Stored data
##########

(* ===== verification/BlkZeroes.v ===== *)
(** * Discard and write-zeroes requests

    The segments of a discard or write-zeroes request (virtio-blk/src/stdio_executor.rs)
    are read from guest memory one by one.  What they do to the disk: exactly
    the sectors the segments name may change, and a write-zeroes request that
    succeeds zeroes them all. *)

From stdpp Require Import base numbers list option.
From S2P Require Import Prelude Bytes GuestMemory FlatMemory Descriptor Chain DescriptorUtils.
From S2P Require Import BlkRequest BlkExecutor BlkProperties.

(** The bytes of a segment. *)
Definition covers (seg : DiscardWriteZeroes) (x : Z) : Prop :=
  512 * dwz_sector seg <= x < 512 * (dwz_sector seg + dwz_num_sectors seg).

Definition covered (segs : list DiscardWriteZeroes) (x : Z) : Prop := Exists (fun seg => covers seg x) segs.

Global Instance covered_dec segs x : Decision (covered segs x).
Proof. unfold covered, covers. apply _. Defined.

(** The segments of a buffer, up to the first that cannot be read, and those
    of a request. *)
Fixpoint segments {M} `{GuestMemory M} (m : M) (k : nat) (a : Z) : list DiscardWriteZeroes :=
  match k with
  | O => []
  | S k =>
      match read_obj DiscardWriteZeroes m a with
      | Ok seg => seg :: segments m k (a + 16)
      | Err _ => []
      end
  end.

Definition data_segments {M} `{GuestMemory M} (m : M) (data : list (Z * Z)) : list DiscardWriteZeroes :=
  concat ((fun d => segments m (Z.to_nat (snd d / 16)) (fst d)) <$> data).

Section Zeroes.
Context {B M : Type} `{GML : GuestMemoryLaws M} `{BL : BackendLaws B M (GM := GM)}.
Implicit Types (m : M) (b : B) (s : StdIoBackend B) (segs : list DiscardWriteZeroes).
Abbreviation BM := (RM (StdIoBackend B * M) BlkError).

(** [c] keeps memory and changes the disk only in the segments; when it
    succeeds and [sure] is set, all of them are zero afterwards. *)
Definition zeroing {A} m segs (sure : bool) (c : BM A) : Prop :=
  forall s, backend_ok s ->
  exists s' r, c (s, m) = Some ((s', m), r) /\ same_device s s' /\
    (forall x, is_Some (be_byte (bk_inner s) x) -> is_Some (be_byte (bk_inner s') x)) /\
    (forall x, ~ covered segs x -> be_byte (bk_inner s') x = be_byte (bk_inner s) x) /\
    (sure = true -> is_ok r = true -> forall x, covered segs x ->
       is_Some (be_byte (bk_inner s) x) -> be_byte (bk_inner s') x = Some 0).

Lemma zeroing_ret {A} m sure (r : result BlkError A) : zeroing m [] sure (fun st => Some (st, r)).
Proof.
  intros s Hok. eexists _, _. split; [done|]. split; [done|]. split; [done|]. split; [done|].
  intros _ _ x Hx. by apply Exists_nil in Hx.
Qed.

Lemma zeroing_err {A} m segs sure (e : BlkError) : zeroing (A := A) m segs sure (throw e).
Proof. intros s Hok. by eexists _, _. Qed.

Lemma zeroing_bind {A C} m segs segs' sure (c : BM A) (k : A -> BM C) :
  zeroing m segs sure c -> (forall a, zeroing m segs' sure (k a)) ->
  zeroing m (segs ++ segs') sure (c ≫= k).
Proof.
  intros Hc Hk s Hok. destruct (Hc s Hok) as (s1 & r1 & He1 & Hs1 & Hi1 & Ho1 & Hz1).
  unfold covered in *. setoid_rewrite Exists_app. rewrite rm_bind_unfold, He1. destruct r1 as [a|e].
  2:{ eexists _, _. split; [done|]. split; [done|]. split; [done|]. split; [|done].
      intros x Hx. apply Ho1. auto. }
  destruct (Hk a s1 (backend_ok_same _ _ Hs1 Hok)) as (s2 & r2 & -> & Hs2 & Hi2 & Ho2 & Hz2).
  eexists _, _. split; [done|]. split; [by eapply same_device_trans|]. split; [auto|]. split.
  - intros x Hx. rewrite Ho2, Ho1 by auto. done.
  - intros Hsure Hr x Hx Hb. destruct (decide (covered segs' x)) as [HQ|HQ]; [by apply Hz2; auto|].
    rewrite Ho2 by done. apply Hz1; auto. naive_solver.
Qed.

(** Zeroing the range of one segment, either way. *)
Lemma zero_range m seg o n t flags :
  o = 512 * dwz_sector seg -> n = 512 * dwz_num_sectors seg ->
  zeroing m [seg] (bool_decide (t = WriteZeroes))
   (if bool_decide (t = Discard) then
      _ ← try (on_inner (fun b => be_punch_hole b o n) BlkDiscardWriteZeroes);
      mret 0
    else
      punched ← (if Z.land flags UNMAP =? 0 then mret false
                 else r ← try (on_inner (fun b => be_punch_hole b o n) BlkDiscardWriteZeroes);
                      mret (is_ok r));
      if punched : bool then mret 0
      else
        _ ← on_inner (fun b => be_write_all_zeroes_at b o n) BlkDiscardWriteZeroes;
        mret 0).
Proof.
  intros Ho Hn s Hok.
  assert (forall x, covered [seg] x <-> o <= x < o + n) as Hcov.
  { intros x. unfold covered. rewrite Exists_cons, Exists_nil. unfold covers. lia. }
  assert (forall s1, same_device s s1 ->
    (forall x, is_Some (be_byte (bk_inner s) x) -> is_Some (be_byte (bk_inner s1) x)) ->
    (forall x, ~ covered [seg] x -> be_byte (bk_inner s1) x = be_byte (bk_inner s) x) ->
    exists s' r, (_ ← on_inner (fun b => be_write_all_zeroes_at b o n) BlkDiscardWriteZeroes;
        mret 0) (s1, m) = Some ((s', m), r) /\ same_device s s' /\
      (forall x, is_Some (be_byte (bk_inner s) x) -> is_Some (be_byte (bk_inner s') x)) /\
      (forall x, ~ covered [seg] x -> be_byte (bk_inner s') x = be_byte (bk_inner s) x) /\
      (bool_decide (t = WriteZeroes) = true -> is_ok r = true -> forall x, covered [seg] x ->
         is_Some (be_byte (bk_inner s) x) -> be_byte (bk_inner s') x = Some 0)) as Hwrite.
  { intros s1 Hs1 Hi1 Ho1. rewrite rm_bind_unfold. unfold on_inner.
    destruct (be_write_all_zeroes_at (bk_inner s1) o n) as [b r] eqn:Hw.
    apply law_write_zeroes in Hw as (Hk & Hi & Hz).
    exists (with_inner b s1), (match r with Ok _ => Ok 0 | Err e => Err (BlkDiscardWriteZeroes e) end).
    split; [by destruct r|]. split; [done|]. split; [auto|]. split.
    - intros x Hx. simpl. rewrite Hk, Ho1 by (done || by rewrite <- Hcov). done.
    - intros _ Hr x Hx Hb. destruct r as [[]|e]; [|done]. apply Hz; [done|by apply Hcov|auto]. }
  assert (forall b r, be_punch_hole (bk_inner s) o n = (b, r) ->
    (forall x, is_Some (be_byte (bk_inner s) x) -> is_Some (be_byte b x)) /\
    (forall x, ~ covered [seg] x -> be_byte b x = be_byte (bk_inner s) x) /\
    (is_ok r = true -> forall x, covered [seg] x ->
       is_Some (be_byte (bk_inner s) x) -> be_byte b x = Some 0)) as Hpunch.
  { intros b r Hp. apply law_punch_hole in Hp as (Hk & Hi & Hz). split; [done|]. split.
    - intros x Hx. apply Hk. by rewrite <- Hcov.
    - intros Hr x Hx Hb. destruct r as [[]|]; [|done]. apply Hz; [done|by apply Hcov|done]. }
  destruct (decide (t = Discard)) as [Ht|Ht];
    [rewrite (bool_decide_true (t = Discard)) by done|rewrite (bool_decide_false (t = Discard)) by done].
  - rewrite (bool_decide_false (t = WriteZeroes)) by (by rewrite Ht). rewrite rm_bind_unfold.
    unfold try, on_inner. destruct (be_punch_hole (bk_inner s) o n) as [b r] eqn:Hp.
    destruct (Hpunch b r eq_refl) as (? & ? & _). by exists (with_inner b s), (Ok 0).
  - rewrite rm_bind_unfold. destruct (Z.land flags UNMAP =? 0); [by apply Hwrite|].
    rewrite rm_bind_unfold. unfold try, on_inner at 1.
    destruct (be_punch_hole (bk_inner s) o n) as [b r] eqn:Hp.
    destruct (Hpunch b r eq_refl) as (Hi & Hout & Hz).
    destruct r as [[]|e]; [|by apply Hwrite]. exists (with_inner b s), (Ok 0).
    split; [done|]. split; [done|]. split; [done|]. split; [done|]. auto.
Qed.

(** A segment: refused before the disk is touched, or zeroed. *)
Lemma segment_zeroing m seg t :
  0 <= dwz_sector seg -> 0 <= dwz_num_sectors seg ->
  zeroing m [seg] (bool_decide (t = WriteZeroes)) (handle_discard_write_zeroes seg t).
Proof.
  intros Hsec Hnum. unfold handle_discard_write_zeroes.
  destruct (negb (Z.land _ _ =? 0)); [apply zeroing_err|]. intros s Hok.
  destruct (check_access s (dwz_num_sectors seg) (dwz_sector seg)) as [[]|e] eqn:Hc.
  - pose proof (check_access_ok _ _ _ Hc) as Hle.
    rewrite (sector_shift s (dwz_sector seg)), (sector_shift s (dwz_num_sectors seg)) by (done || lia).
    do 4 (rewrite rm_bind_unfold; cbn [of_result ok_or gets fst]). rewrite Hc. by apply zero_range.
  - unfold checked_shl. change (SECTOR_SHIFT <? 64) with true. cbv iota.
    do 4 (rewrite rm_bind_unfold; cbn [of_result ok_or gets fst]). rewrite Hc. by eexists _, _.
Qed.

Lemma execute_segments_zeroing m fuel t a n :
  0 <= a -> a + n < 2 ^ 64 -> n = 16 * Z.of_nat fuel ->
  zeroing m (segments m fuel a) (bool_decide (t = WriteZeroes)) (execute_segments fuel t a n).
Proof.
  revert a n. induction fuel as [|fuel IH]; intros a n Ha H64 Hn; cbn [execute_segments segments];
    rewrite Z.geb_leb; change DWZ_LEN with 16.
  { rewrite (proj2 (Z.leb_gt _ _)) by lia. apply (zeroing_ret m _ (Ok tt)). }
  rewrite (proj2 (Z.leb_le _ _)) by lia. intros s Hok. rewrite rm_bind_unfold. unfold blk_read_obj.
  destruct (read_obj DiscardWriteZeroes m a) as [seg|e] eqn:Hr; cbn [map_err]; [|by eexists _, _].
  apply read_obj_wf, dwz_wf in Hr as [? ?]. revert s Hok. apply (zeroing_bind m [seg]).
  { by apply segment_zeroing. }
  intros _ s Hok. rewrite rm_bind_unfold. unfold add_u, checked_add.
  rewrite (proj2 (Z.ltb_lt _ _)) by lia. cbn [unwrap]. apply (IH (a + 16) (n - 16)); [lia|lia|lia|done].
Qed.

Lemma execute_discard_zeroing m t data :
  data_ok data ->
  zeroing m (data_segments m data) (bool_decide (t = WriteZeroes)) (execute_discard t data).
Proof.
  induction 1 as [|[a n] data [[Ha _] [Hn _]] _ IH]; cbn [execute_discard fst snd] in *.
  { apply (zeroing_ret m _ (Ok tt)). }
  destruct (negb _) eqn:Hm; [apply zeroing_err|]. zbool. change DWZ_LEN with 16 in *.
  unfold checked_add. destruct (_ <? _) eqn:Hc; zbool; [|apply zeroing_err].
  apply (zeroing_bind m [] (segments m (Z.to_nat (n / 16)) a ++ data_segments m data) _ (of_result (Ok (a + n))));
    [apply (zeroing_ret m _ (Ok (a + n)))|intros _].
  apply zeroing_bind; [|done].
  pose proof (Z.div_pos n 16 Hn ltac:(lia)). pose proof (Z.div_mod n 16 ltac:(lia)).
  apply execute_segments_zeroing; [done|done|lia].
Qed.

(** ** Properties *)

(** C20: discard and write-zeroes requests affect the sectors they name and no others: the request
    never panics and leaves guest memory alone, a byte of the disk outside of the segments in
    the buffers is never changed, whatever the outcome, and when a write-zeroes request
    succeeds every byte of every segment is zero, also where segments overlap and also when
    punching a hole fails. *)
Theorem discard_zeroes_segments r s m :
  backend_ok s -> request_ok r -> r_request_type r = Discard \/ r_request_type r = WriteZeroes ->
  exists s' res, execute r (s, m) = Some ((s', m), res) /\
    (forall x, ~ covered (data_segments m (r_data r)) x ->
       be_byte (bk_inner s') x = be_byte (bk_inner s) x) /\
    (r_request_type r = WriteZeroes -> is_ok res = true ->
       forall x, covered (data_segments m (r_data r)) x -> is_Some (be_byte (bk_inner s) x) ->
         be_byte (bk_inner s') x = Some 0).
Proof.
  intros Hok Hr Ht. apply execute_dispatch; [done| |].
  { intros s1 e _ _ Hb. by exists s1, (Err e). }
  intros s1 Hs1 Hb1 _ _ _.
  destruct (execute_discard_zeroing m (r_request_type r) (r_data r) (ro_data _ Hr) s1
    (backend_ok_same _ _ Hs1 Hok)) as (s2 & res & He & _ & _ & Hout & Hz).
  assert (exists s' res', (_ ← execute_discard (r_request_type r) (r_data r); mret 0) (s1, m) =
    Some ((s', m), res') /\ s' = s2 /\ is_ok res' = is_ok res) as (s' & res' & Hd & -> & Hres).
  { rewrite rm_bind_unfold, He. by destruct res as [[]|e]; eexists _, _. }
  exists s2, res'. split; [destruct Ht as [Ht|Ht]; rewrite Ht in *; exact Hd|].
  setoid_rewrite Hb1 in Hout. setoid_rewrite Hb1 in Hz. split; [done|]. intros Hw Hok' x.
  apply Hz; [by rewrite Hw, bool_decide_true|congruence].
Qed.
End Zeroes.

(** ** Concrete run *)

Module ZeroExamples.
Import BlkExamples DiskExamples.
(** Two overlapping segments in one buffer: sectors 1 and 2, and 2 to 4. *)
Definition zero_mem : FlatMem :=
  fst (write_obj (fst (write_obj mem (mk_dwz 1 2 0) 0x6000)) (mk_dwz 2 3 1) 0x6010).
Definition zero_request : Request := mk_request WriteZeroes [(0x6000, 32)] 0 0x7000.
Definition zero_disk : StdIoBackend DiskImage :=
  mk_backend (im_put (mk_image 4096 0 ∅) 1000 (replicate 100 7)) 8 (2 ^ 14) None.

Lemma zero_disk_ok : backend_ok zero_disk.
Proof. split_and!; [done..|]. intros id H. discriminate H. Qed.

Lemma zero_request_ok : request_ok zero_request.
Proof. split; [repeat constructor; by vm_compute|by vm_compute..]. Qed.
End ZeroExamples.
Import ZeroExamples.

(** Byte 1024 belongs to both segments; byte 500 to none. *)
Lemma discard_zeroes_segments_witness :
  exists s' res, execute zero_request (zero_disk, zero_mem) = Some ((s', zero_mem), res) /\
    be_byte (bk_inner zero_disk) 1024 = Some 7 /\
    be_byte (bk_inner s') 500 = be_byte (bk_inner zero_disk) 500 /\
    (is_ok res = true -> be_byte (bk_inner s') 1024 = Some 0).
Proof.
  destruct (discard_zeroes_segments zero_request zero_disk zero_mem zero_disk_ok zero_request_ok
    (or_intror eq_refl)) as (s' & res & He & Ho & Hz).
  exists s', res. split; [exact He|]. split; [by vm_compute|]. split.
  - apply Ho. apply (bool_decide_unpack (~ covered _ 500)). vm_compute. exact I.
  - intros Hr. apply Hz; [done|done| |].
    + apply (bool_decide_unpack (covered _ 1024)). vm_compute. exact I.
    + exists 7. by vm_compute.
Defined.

##########

» **WORK INSTRUCTIONS**
Print, from the entries above, the line with "(** ** Concrete run *)", the line with "Definition zero_disk : StdIoBackend" and all lines between them, exactly and with nothing else.

» **PROBLEM SOLUTION**
(** ** Concrete run *)

Module ZeroExamples.
Import BlkExamples DiskExamples.
(** Two overlapping segments in one buffer: sectors 1 and 2, and 2 to 4. *)
Definition zero_mem : FlatMem :=
  fst (write_obj (fst (write_obj mem (mk_dwz 1 2 0) 0x6000)) (mk_dwz 2 3 1) 0x6010).
Definition zero_request : Request := mk_request WriteZeroes [(0x6000, 32)] 0 0x7000.
Definition zero_disk : StdIoBackend DiskImage :=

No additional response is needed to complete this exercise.